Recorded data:
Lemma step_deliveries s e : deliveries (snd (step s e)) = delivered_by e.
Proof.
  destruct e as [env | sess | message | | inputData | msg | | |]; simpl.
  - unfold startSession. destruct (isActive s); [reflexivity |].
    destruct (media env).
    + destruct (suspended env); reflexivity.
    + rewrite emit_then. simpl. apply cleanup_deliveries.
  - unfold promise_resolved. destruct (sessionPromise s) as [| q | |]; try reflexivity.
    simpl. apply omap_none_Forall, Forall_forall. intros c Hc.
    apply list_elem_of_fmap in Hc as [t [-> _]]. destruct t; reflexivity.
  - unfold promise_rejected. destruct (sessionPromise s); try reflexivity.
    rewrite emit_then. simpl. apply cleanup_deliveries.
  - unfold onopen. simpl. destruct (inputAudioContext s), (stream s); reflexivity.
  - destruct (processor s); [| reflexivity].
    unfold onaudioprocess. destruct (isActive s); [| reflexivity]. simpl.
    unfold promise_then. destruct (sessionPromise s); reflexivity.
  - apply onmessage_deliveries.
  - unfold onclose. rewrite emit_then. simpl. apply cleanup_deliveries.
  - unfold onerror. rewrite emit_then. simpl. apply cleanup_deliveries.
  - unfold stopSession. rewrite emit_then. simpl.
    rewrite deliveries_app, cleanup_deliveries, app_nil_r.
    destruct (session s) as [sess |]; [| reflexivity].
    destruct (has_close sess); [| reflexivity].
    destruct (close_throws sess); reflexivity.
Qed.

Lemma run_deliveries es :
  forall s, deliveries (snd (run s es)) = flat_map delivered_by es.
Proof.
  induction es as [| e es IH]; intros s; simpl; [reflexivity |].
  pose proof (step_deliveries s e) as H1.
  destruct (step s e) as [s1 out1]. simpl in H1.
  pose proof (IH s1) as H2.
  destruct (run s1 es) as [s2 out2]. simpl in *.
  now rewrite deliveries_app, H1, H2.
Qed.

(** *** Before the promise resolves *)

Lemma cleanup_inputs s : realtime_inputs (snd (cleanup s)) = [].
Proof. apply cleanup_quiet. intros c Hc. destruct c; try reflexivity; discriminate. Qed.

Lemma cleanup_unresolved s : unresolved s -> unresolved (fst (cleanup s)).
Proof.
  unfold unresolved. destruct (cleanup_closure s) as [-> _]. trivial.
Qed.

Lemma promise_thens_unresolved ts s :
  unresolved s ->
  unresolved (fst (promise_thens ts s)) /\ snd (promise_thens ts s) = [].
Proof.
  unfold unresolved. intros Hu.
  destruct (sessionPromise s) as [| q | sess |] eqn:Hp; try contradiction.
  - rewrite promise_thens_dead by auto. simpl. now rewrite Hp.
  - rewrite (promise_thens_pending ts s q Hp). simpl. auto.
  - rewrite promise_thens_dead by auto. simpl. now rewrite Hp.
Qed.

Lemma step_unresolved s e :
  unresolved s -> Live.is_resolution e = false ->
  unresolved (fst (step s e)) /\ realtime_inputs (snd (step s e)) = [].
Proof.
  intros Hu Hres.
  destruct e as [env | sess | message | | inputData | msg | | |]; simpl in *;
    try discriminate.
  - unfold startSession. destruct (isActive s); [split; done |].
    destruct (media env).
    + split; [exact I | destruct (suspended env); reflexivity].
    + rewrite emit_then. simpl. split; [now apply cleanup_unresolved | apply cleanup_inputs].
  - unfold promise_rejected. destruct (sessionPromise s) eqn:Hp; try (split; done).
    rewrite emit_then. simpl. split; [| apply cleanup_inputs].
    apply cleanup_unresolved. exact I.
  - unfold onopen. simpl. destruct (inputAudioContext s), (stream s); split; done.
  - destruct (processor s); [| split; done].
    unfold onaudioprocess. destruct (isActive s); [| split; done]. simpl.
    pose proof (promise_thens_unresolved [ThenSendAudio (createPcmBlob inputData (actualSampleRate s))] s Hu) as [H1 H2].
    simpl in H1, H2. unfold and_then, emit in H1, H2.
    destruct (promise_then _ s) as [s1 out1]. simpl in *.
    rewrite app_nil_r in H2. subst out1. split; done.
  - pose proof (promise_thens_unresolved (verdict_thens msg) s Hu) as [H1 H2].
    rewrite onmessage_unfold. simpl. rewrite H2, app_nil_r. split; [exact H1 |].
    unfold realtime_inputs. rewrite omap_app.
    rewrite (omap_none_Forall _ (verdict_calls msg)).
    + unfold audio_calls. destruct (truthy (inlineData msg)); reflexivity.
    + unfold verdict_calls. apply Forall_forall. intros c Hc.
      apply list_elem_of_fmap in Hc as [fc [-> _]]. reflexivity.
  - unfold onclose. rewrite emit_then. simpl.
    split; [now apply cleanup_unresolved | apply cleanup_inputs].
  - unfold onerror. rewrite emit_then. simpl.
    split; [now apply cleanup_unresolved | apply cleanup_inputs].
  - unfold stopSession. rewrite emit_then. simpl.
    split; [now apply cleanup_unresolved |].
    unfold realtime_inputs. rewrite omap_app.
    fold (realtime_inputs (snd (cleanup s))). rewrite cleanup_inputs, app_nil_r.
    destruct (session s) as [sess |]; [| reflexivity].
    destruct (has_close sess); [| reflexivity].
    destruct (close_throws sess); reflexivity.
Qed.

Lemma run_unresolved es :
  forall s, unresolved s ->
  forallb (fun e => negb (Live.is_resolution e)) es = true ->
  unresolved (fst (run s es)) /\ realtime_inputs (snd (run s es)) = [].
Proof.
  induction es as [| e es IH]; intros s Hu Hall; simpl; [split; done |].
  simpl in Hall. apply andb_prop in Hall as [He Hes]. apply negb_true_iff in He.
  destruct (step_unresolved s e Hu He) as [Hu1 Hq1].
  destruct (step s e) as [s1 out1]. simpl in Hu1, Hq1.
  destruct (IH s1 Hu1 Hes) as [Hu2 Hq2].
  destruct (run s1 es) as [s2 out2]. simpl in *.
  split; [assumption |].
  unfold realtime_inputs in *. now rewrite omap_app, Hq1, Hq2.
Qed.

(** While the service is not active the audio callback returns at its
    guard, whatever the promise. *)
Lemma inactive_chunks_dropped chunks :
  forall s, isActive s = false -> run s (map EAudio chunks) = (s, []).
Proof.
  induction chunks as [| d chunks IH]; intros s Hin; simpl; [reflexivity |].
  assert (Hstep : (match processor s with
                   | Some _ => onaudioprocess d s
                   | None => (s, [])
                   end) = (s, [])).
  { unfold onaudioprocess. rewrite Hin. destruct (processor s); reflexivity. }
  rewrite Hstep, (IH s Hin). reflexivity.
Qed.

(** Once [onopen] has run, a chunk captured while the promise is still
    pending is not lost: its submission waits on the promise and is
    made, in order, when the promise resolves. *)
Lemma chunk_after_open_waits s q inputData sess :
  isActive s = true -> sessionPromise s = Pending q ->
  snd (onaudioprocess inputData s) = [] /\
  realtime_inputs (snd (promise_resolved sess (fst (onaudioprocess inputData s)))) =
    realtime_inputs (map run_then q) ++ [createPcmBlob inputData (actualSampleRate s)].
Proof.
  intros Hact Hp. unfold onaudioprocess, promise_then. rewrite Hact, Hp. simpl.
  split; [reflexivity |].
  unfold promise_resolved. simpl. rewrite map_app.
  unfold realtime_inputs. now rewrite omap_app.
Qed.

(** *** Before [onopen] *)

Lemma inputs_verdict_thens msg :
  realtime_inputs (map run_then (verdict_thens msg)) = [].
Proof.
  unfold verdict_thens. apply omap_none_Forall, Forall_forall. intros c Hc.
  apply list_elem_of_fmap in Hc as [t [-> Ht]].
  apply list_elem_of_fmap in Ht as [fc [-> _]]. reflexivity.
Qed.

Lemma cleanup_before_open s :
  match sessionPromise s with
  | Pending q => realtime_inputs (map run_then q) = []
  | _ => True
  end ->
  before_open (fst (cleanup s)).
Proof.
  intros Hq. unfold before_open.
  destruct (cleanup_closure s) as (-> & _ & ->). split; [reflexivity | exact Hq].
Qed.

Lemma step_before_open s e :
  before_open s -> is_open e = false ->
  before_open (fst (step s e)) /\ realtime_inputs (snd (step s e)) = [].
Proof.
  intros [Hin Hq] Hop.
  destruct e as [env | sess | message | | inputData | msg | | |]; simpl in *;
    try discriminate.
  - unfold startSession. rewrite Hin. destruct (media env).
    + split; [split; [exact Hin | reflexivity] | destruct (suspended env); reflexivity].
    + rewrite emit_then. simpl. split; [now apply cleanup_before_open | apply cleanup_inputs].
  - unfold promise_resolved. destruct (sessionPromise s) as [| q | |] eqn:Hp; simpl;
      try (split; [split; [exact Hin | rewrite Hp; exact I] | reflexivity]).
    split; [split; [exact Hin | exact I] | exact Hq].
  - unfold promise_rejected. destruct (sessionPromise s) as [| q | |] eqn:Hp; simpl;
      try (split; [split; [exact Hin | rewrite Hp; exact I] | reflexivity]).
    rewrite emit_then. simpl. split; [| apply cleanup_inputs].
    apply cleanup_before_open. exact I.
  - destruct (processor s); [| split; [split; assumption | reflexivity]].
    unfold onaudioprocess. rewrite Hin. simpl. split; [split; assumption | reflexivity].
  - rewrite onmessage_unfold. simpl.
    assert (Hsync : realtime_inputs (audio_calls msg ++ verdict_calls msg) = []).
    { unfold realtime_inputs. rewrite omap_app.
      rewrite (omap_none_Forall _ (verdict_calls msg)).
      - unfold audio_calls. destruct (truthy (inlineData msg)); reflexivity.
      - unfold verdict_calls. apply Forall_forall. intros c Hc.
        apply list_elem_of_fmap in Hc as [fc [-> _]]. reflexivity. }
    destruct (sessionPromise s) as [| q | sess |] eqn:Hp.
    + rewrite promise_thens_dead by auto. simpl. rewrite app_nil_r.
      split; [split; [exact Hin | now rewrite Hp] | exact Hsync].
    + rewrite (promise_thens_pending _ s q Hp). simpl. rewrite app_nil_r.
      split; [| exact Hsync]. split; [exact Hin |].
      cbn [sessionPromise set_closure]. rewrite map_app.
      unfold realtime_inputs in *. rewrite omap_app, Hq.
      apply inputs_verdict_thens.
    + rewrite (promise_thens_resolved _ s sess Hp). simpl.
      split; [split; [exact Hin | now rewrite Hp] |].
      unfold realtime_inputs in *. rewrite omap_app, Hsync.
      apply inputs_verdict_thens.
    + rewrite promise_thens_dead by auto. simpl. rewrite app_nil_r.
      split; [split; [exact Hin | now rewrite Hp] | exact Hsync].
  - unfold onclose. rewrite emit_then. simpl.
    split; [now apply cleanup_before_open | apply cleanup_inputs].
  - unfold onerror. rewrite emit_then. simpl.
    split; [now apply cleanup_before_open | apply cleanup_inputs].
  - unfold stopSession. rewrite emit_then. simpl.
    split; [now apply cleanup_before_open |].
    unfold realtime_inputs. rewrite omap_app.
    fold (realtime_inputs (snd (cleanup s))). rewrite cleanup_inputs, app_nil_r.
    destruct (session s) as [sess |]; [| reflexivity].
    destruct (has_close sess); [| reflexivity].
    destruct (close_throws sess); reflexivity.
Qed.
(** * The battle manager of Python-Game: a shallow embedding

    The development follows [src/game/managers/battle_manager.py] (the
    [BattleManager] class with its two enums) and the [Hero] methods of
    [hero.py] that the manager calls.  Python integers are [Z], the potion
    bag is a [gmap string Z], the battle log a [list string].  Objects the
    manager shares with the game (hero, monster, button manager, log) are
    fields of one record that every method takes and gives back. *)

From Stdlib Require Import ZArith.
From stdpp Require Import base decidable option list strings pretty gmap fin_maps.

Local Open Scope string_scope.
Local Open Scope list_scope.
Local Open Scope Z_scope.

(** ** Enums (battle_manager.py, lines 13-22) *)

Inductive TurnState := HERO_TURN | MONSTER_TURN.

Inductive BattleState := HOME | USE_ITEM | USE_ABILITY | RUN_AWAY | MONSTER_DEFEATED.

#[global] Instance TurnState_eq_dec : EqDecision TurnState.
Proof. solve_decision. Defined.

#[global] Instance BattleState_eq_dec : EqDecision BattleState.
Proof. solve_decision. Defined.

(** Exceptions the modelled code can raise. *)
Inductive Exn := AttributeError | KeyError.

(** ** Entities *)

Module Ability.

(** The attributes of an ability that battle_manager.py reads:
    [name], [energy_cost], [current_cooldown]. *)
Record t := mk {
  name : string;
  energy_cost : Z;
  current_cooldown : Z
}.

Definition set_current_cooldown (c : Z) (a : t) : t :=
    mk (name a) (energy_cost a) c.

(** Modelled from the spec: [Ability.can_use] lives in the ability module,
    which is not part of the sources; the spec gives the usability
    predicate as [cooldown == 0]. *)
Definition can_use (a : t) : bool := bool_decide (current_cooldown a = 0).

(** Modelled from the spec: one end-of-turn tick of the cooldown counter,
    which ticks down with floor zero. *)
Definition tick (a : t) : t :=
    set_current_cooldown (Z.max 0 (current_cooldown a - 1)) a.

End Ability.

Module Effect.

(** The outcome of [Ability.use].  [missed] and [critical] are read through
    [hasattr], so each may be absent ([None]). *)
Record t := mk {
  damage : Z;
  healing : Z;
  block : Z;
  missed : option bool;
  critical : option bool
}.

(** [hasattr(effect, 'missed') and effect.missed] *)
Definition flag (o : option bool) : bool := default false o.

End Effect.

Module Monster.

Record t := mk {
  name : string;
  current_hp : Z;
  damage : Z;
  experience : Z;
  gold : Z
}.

— TASK STATEMENT —
Copy out each line of the data above, exactly, if it lies between the line holding "destruct (IH s1 Hu1 Hes) as [Hu2 Hq2]." and the line holding "apply list_elem_of_fmap in Hc as [t [-> Ht]].", inclusive; copy no other line.

— SOLUTION —
  destruct (IH s1 Hu1 Hes) as [Hu2 Hq2].
  destruct (run s1 es) as [s2 out2]. simpl in *.
  split; [assumption |].
  unfold realtime_inputs in *. now rewrite omap_app, Hq1, Hq2.
Qed.

(** While the service is not active the audio callback returns at its
    guard, whatever the promise. *)
Lemma inactive_chunks_dropped chunks :
  forall s, isActive s = false -> run s (map EAudio chunks) = (s, []).
Proof.
  induction chunks as [| d chunks IH]; intros s Hin; simpl; [reflexivity |].
  assert (Hstep : (match processor s with
                   | Some _ => onaudioprocess d s
                   | None => (s, [])
                   end) = (s, [])).
  { unfold onaudioprocess. rewrite Hin. destruct (processor s); reflexivity. }
  rewrite Hstep, (IH s Hin). reflexivity.
Qed.

(** Once [onopen] has run, a chunk captured while the promise is still
    pending is not lost: its submission waits on the promise and is
    made, in order, when the promise resolves. *)
Lemma chunk_after_open_waits s q inputData sess :
  isActive s = true -> sessionPromise s = Pending q ->
  snd (onaudioprocess inputData s) = [] /\
  realtime_inputs (snd (promise_resolved sess (fst (onaudioprocess inputData s)))) =
    realtime_inputs (map run_then q) ++ [createPcmBlob inputData (actualSampleRate s)].
Proof.
  intros Hact Hp. unfold onaudioprocess, promise_then. rewrite Hact, Hp. simpl.
  split; [reflexivity |].
  unfold promise_resolved. simpl. rewrite map_app.
  unfold realtime_inputs. now rewrite omap_app.
Qed.

(** *** Before [onopen] *)

Lemma inputs_verdict_thens msg :
  realtime_inputs (map run_then (verdict_thens msg)) = [].
Proof.
  unfold verdict_thens. apply omap_none_Forall, Forall_forall. intros c Hc.
  apply list_elem_of_fmap in Hc as [t [-> Ht]].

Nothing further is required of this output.